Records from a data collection
'''

(* ===== verification/Semaphore.v ===== *)
(** * Named semaphores (src/concurrency/Semaphore.cpp, headers/concurrency/Semaphore.h)

    The POSIX branch of [InterprocessSemaphore].  The kernel is the environment: every call
    answers with its result and the value of [errno] after it.  Loops that restart an
    interrupted call take one unit of fuel per call. *)

From S2P Require Import Prelude Numbers.

(** ** System calls *)

Inductive sem_call :=
  | SemOpenExcl (name : string) (value : Z)   (** [sem_open(name, O_CREAT | O_EXCL, ..)] *)
  | SemOpen (name : string)                   (** [sem_open(name, 0)] *)
  | SemClose (handle : Z)
  | SemUnlink (name : string)
  | SemWait (handle : Z)
  | SemTimedwait (handle sec nsec : Z)
  | SemTrywait (handle : Z)
  | SemPost (handle : Z)
  | ClockGettime.

(** [clock_gettime] answers with its result, seconds and nanoseconds. *)
Definition sem_reply (c : sem_call) : Type :=
  match c with ClockGettime => Z * Z * Z | _ => Z * Z end.

Definition sem_sys : Sys := {| call := sem_call; reply := sem_reply |}.
#[export] Existing Instance sem_sys.
Abbreviation semcall := (@call sem_sys).

Definition SEM_FAILED : Z := 0.
Definition EINTR : Z := 4.
Definition EAGAIN : Z := 11.
Definition EEXIST : Z := 17.
Definition EINVAL : Z := 22.
Definition ETIMEDOUT : Z := 110.

(** ** The object *)

Record semaphore := Semaphore {
  handle : Z;
  posixName : string;
  unlinkOnDestruction : bool }.

Definition set_handle (h : Z) (s : semaphore) : semaphore :=
  Semaphore h (posixName s) (unlinkOnDestruction s).
Definition setUnlinkOnDestruction (uod : bool) (s : semaphore) : semaphore :=
  Semaphore (handle s) (posixName s) uod.

(** 47 is the code of a slash. *)
Definition has_slash (name : string) : bool :=
  existsb (fun c => bool_decide (c = Ascii.ascii_of_nat 47)) (String.list_ascii_of_string name).

(** The object before the body of the constructor. *)
Definition unopened (name : string) : semaphore := Semaphore 0 ("/" +:+ name) true.

Definition InterprocessSemaphore (name : string) (maxConcurrency : Z) : prog semaphore unit :=
  if maxConcurrency =? 0 then throw "maxConcurrency cannot be 0"
  else if bool_decide (name = "") then throw "name cannot be empty"
  else
    semValue ← lift (safeNumericCast unsigned_int size_t maxConcurrency);
    '(h1, errno) ← sys (SemOpenExcl ("/" +:+ name) semValue : semcall);
    _ ← modify (set_handle h1);
    if h1 =? SEM_FAILED then
      if errno =? EEXIST then
        '(h2, _) ← sys (SemOpen ("/" +:+ name) : semcall);
        _ ← modify (set_handle h2);
        if h2 =? SEM_FAILED then throw "sem_open(...) failed" else mret tt
      else if errno =? EINVAL then
        if has_slash name
        then throw "sem_open(...) failed, invalid semaphore name (cannot contain '/')"
        else throw "sem_open(...) failed"
      else mret tt
    else mret tt.

Definition destroy : prog semaphore unit :=
  this ← get;
  if negb (handle this =? SEM_FAILED) then
    _ ← sys (SemClose (handle this) : semcall);
    if unlinkOnDestruction this then
      _ ← sys (SemUnlink (posixName this) : semcall); mret tt
    else mret tt
  else mret tt.

(** A loop that makes the same call until [f] makes something of the answer. *)
Fixpoint retry {B} (fuel : nat) (c : semcall) (f : reply c -> option (res B)) : prog semaphore B :=
  match fuel with
  | O => lift OutOfFuel
  | S fuel' =>
      r ← sys c;
      match f r with
      | Some b => lift b
      | None => retry fuel' c f
      end
  end.

(** [while ((result = sem_wait(handle)) == -1 && errno == EINTR) continue;] *)
Definition acquire (fuel : nat) : prog semaphore bool :=
  this ← get;
  retry fuel (SemWait (handle this) : semcall) (fun '(result, errno) =>
    if (result =? -1) && (errno =? EINTR) then None
    else if negb (result =? 0) then Some (Ok false) else Some (Ok true)).

Inductive AcquireResult := SUCCESS | TIMEOUT | FAIL.

(** The absolute deadline; [long long] arithmetic, truncating division. *)
Definition deadline (sec nsec timeoutMs : Z) : res (Z * Z) :=
  let product := timeoutMs * 1000000 in
  let totalNs := nsec + product in
  if bool_decide (in_ty int64_t product) && bool_decide (in_ty int64_t totalNs)
     && bool_decide (in_ty int64_t (sec + Z.quot totalNs 1000000000))
  then Ok (sec + Z.quot totalNs 1000000000, Z.rem totalNs 1000000000)
  else UB "signed overflow".

Definition acquireWithTimeout (fuel : nat) (timeout : Z) : prog semaphore AcquireResult :=
  '(r, sec, nsec) ← sys (ClockGettime : semcall);
  if r =? -1 then mret FAIL
  else
    '(sec', nsec') ← lift (deadline sec nsec timeout);
    this ← get;
    retry fuel (SemTimedwait (handle this) sec' nsec' : semcall) (fun '(result, errno) =>
      if result =? 0 then Some (Ok SUCCESS)
      else if errno =? EINTR then None
      else if errno =? ETIMEDOUT then Some (Ok TIMEOUT)
      else Some (Ok FAIL)).

Definition release : prog semaphore bool :=
  this ← get;
  '(r, _) ← sys (SemPost (handle this) : semcall);
  mret (r =? 0).

Definition lock (fuel : nat) : prog semaphore unit :=
  ok ← acquire fuel;
  if negb ok then throw "Unable to lock the semaphore" else mret tt.

Definition unlock : prog semaphore unit :=
  ok ← release;
  if negb ok then throw "Unable to unlock the semaphore" else mret tt.

Definition try_lock (fuel : nat) : prog semaphore bool :=
  this ← get;
  retry fuel (SemTrywait (handle this) : semcall) (fun '(result, errno) =>
    if result =? 0 then Some (Ok true)
    else if errno =? EINTR then None
    else if errno =? EAGAIN then Some (Ok false)
    else Some (Throw "Unable to unlock the semaphore")).

(** ** Specification *)

(** The first answer the loop does not ignore is that of its [k]-th repetition. *)
Definition settles {B} (E : env) (h : list semcall) (c : semcall) (f : reply c -> option (res B))
  (k : nat) (b : res B) : Prop :=
  f (E (h ++ replicate k c) c) = Some b /\
  forall j, (j < k)%nat -> f (E (h ++ replicate j c) c) = None.

Lemma retry_settles {B} E h c (f : reply c -> option (res B)) k b fuel s :
  settles E h c f k b -> (k < fuel)%nat ->
  retry fuel c f E s h = (b, s, h ++ replicate (S k) c).
Proof.
  revert h fuel. induction k as [|k IH]; intros h fuel [Hb Hj] Hf; destruct fuel as [|fuel]; try lia;
    cbn [retry]; rewrite bind_sys.
  - simpl replicate in Hb. rewrite app_nil_r in Hb. by rewrite Hb.
  - pose proof (Hj 0%nat ltac:(lia)) as H0. simpl replicate in H0. rewrite app_nil_r in H0.
    rewrite H0, (IH (h ++ [c]) fuel); [by rewrite <- app_assoc| |lia].
    split; [by rewrite <- app_assoc|]. intros j Hlt. rewrite <- app_assoc.
    apply (Hj (S j)). lia.
Qed.

(** [lock] and interruptions: however often the wait is interrupted by a signal, [lock]
    repeats it and nothing else, and its outcome is decided by the first answer that is not
    an interruption: it returns when that wait succeeded and throws when it failed. *)
Theorem lock_after_interruptions (E : @env sem_sys) s h k result errno fuel :
  let c := SemWait (handle s) : semcall in
  (forall j, (j < k)%nat -> E (h ++ replicate j c) c = (-1, EINTR)) ->
  E (h ++ replicate k c) c = (result, errno) -> (result, errno) <> (-1, EINTR) -> (k < fuel)%nat ->
  lock fuel E s h =
    ((if result =? 0 then Ok tt else Throw "Unable to lock the semaphore"), s,
     h ++ replicate (S k) c).
Proof.
  intros c Hj Hk Hne Hf. unfold lock.
  assert (acquire fuel E s h = (Ok (result =? 0), s, h ++ replicate (S k) c)) as Ha.
  { unfold acquire. rewrite bind_get. apply retry_settles; [split|done]; fold c.
    - rewrite Hk. destruct (Z.eqb_spec result 0) as [->|]; [done|].
      destruct (Z.eqb_spec result (-1)) as [->|]; [|done].
      destruct (Z.eqb_spec errno EINTR) as [->|]; [done|done].
    - intros j Hlt. by rewrite Hj. }
  rewrite (bind_ok _ _ _ _ _ _ _ _ Ha). by destruct (result =? 0).
Qed.

(** [try_lock] never blocks for another reason than interruptions: with the same
    restarts, it returns whether the semaphore was taken, and throws on any other error. *)
Theorem try_lock_after_interruptions (E : @env sem_sys) s h k result errno fuel :
  let c := SemTrywait (handle s) : semcall in
  (forall j, (j < k)%nat -> E (h ++ replicate j c) c = (-1, EINTR)) ->
  E (h ++ replicate k c) c = (result, errno) -> (result <> 0 -> errno <> EINTR) -> (k < fuel)%nat ->
  try_lock fuel E s h =
    ((if result =? 0 then Ok true
      else if errno =? EAGAIN then Ok false
      else Throw "Unable to unlock the semaphore"), s, h ++ replicate (S k) c).
Proof.
  intros c Hj Hk Hne Hf. unfold try_lock. rewrite bind_get.
  apply retry_settles; [split|done]; fold c.
  - rewrite Hk. destruct (Z.eqb_spec result 0) as [->|Hr]; [done|].
    rewrite (proj2 (Z.eqb_neq _ _) (Hne Hr)). by destruct (errno =? EAGAIN).
  - intros j Hlt. by rewrite Hj.
Qed.

(** The deadline of a timed acquire is the present plus the timeout, normalised: for a time
    of day and any timeout of up to about 290 years no arithmetic overflows, the nanoseconds
    are below one second, and the two parts add up exactly. *)
Theorem deadline_exact sec nsec ms :
  0 <= nsec < 1000000000 -> 0 <= ms <= 9000000000000 -> 0 <= sec <= 2 ^ 60 ->
  exists sec' nsec', deadline sec nsec ms = Ok (sec', nsec') /\
    0 <= nsec' < 1000000000 /\
    sec' * 1000000000 + nsec' = sec * 1000000000 + nsec + ms * 1000000.
Proof.
  intros Hn Hm Hs. unfold deadline.
  assert (0 <= Z.quot (nsec + ms * 1000000) 1000000000 <= 9000000001) as Hq.
  { rewrite Z.quot_div_nonneg by lia. Z.to_euclidean_division_equations. lia. }
  rewrite !bool_decide_true by (unfold in_ty, limits_min, limits_max; simpl; lia). simpl.
  eexists _, _. split; [reflexivity|].
  rewrite Z.quot_div_nonneg, Z.rem_mod_nonneg by lia.
  pose proof (Z.mod_pos_bound (nsec + ms * 1000000) 1000000000 ltac:(lia)).
  pose proof (Z.div_mod (nsec + ms * 1000000) 1000000000 ltac:(lia)). lia.
Qed.

(** The constructor misses most failures: when [sem_open] fails for any reason other than
    an existing semaphore or an invalid argument (permissions, no memory, too long a name,
    ...), it returns normally and leaves an object whose handle is [SEM_FAILED]. *)
Theorem constructor_misses_errors (E : @env sem_sys) name maxConcurrency errno :
  0 < maxConcurrency < 2 ^ 32 -> name <> "" ->
  E [] (SemOpenExcl ("/" +:+ name) maxConcurrency : semcall) = (SEM_FAILED, errno) ->
  errno <> EEXIST -> errno <> EINVAL ->
  exists s h, InterprocessSemaphore name maxConcurrency E (unopened name) [] = (Ok tt, s, h) /\
    handle s = SEM_FAILED.
Proof.
  intros Hm Hname HE Hx Hi. unfold InterprocessSemaphore.
  rewrite if_false by (apply Z.eqb_neq; lia). rewrite if_false by (by apply bool_decide_false).
  rewrite bind_lift.
  assert (safeNumericCast unsigned_int size_t maxConcurrency = Ok maxConcurrency) as ->.
  { apply safeNumericCast_size_uint. lia. }
  erewrite bind_ok by reflexivity. simpl app. rewrite HE, bind_modify.
  rewrite if_true by done. rewrite if_false by (by apply Z.eqb_neq).
  rewrite if_false by (by apply Z.eqb_neq). by eexists _, _.
Qed.

(** What the constructor leaves when it returns and [sem_open] fails only in the two ways it
    looks for: an open semaphore, created with the count asked for or opened as it is. *)
Theorem constructor_opens (E : @env sem_sys) name maxConcurrency h1 errno h2 errno2 :
  0 < maxConcurrency < 2 ^ 32 -> name <> "" ->
  E [] (SemOpenExcl ("/" +:+ name) maxConcurrency : semcall) = (h1, errno) ->
  (h1 = SEM_FAILED -> errno = EEXIST) ->
  E [SemOpenExcl ("/" +:+ name) maxConcurrency] (SemOpen ("/" +:+ name) : semcall) = (h2, errno2) ->
  h2 <> SEM_FAILED ->
  exists s h, InterprocessSemaphore name maxConcurrency E (unopened name) [] = (Ok tt, s, h) /\
    handle s = (if h1 =? SEM_FAILED then h2 else h1) /\ handle s <> SEM_FAILED.
Proof.
  intros Hm Hname HE Hx HE2 Hh2. unfold InterprocessSemaphore.
  rewrite if_false by (apply Z.eqb_neq; lia). rewrite if_false by (by apply bool_decide_false).
  rewrite bind_lift, safeNumericCast_size_uint by lia.
  erewrite bind_ok by reflexivity. simpl app. rewrite HE, bind_modify.
  destruct (Z.eqb_spec h1 SEM_FAILED) as [Hh1|Hh1].
  - rewrite (Hx Hh1), Z.eqb_refl. erewrite bind_ok by reflexivity. simpl app. rewrite HE2, bind_modify.
    rewrite if_false by (by apply Z.eqb_neq). by eexists _, _.
  - by eexists _, _.
Qed.

(** ** Concrete kernels *)

(** Two interruptions, then success; a clock; no permission to create. *)
Definition kernel : @env sem_sys := fun h c =>
  match c as c return sem_reply c with
  | SemWait _ | SemTrywait _ => if (length h <? 2)%nat then (-1, EINTR) else (0, 0)
  | SemOpenExcl _ _ => (SEM_FAILED, 13)
  | ClockGettime => (0, 1000, 999000000)
  | SemOpen _ => (5, 0)
  | SemClose _ | SemUnlink _ | SemTimedwait _ _ _ | SemPost _ => (0, 0)
  end.

Definition opened : semaphore := Semaphore 5 "/s" true.

Lemma lock_after_interruptions_witness :
  lock 5 kernel opened [] = (Ok tt, opened, [SemWait 5; SemWait 5; SemWait 5]).
Proof.
  apply (lock_after_interruptions kernel opened [] 2 0 0 5); [|reflexivity|done|lia].
  intros [|[|j]] Hj; [reflexivity|reflexivity|lia].
Defined.

Lemma try_lock_after_interruptions_witness :
  try_lock 5 kernel opened [] = (Ok true, opened, [SemTrywait 5; SemTrywait 5; SemTrywait 5]).
Proof.
  apply (try_lock_after_interruptions kernel opened [] 2 0 0 5); [|reflexivity|done|lia].
  intros [|[|j]] Hj; [reflexivity|reflexivity|lia].
Defined.

Lemma deadline_exact_witness :
  exists sec' nsec', deadline 1000 999000000 2500 = Ok (sec', nsec') /\
    0 <= nsec' < 1000000000 /\
    sec' * 1000000000 + nsec' = 1000 * 1000000000 + 999000000 + 2500 * 1000000.
Proof. apply (deadline_exact 1000 999000000 2500); lia. Defined.

Lemma constructor_misses_errors_witness :
  exists s h, InterprocessSemaphore "s" 3 kernel (unopened "s") [] = (Ok tt, s, h) /\
    handle s = SEM_FAILED.
Proof. by apply (constructor_misses_errors kernel "s" 3 13). Defined.

(** A kernel where the semaphore exists already. *)
Definition existing : @env sem_sys := fun h c =>
  match c as c return sem_reply c with
  | SemOpenExcl _ _ => (SEM_FAILED, EEXIST)
  | ClockGettime => (0, 0, 0)
  | SemOpen _ => (5, 0)
  | _ => (0, 0)
  end.

Lemma constructor_opens_witness :
  exists s h, InterprocessSemaphore "s" 3 existing (unopened "s") [] = (Ok tt, s, h) /\
    handle s = 5 /\ handle s <> SEM_FAILED.
Proof. by apply (constructor_opens existing "s" 3 SEM_FAILED EEXIST 5 0). Defined.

'''

* [Problem to solve]: Look through the preceding entries for the word "mret". Report how many lines hold it, and only that number.

* [Answer space]: 10